**Saved data entries:**
-------------------------

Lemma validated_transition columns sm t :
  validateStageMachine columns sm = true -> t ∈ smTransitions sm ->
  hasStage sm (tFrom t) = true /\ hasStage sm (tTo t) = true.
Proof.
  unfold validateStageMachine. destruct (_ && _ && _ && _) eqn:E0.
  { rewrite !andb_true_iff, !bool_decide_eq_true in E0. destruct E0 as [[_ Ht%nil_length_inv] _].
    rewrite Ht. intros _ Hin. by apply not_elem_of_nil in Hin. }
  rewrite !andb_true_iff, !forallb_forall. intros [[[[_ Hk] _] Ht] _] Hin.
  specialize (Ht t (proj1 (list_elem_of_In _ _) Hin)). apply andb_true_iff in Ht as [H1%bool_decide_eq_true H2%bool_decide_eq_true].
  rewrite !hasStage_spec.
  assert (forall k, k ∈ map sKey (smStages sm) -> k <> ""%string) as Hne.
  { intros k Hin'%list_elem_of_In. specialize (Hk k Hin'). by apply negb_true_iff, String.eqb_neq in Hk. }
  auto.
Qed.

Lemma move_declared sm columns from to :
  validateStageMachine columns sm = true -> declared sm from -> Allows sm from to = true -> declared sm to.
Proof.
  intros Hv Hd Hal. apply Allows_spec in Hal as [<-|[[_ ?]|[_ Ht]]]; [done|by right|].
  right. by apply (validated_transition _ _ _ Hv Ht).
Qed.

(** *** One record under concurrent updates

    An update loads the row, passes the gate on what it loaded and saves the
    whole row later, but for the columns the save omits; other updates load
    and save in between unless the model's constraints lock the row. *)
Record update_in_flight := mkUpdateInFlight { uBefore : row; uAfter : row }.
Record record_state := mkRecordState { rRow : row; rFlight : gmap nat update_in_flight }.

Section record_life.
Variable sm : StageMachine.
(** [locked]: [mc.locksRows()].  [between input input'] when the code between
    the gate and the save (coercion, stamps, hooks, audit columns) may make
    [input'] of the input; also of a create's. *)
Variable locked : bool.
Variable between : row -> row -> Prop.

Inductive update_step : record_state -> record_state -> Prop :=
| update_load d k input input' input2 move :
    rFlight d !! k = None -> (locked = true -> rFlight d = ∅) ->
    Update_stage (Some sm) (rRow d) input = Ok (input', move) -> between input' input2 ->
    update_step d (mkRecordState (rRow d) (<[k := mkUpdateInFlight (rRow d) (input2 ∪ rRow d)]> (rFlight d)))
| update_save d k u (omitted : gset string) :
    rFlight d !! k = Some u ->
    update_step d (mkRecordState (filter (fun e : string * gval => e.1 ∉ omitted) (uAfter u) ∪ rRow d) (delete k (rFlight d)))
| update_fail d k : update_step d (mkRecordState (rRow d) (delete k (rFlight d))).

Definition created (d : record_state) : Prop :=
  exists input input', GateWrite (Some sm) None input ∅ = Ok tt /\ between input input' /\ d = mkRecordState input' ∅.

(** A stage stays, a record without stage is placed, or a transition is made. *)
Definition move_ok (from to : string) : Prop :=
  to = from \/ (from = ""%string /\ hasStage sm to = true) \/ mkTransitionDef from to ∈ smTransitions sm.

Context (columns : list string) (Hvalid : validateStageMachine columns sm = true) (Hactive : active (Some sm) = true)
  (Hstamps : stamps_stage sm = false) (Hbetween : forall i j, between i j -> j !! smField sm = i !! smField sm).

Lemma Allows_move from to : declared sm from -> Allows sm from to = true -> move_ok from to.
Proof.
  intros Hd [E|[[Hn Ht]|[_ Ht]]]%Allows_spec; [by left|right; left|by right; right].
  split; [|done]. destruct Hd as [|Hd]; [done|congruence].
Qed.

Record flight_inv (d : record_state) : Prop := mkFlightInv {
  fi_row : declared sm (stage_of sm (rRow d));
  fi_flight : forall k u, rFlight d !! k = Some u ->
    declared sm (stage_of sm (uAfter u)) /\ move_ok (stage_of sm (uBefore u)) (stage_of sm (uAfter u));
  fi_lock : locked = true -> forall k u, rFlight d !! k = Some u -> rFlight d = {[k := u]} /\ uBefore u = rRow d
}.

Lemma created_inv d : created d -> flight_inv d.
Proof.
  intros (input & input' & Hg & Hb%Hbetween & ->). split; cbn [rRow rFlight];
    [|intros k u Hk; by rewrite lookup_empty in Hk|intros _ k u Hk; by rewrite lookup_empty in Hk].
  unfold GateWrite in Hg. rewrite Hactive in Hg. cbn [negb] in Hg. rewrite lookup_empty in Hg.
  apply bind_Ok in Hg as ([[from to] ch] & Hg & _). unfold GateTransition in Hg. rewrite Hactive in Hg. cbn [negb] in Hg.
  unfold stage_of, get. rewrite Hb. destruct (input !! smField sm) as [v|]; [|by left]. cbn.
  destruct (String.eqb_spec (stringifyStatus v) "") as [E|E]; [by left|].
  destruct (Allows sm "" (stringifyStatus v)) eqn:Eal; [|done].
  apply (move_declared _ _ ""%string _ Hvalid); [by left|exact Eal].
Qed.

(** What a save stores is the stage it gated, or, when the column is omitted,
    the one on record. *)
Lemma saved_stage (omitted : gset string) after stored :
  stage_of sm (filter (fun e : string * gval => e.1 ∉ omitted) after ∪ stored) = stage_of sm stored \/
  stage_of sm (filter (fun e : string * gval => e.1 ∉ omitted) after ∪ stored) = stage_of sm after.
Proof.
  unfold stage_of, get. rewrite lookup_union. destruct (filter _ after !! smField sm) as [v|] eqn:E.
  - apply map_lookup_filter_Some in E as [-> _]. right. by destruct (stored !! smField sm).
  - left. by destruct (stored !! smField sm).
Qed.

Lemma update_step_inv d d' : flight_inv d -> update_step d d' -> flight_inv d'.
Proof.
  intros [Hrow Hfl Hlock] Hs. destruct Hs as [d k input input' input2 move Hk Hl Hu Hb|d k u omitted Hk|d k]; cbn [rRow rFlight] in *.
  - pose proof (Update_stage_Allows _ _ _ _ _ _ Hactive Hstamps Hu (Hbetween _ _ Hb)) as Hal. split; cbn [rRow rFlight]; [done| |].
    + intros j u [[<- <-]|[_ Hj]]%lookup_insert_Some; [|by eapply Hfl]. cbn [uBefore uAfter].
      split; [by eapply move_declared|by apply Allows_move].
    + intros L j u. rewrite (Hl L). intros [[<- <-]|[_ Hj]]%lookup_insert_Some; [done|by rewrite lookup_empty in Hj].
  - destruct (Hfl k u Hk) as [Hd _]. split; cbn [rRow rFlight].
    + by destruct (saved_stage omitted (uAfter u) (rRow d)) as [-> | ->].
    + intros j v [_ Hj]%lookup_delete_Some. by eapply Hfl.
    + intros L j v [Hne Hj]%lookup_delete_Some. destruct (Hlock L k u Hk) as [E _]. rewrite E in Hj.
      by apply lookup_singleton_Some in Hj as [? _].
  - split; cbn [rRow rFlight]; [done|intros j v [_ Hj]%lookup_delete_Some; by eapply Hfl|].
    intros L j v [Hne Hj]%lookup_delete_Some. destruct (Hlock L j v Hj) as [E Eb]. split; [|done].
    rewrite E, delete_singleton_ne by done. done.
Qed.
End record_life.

-------------------------

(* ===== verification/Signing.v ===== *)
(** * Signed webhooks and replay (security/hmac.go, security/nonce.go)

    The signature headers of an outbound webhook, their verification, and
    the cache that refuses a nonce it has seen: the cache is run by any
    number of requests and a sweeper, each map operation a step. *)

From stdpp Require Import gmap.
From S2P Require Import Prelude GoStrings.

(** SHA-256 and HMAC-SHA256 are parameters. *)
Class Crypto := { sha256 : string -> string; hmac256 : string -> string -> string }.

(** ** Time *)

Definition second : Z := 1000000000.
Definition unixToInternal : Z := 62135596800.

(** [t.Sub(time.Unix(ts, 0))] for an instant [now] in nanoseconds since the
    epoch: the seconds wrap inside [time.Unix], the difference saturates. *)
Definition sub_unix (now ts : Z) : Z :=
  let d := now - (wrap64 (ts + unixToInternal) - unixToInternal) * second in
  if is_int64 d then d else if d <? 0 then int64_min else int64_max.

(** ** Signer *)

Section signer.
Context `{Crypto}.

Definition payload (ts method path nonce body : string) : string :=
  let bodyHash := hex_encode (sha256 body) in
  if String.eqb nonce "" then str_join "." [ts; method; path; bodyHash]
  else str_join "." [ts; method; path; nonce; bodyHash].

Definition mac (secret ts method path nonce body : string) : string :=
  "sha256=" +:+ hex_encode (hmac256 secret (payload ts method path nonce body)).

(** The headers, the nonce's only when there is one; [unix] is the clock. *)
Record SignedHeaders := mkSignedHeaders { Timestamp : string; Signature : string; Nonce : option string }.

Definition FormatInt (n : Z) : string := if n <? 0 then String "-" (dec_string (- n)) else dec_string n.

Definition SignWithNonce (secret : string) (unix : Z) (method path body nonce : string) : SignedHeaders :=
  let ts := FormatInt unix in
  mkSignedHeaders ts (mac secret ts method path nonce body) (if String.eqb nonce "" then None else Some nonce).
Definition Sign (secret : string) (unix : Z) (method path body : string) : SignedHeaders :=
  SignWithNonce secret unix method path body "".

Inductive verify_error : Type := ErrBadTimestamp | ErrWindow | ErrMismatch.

-------------------------

**Task prompt:**
Each line that includes the string "Definition" should be copied from the data.

**Reply:**
Definition created (d : record_state) : Prop :=
Definition move_ok (from to : string) : Prop :=
Definition second : Z := 1000000000.
Definition unixToInternal : Z := 62135596800.
Definition sub_unix (now ts : Z) : Z :=
Definition payload (ts method path nonce body : string) : string :=
Definition mac (secret ts method path nonce body : string) : string :=
Definition FormatInt (n : Z) : string := if n <? 0 then String "-" (dec_string (- n)) else dec_string n.
Definition SignWithNonce (secret : string) (unix : Z) (method path body nonce : string) : SignedHeaders :=
Definition Sign (secret : string) (unix : Z) (method path body : string) : SignedHeaders :=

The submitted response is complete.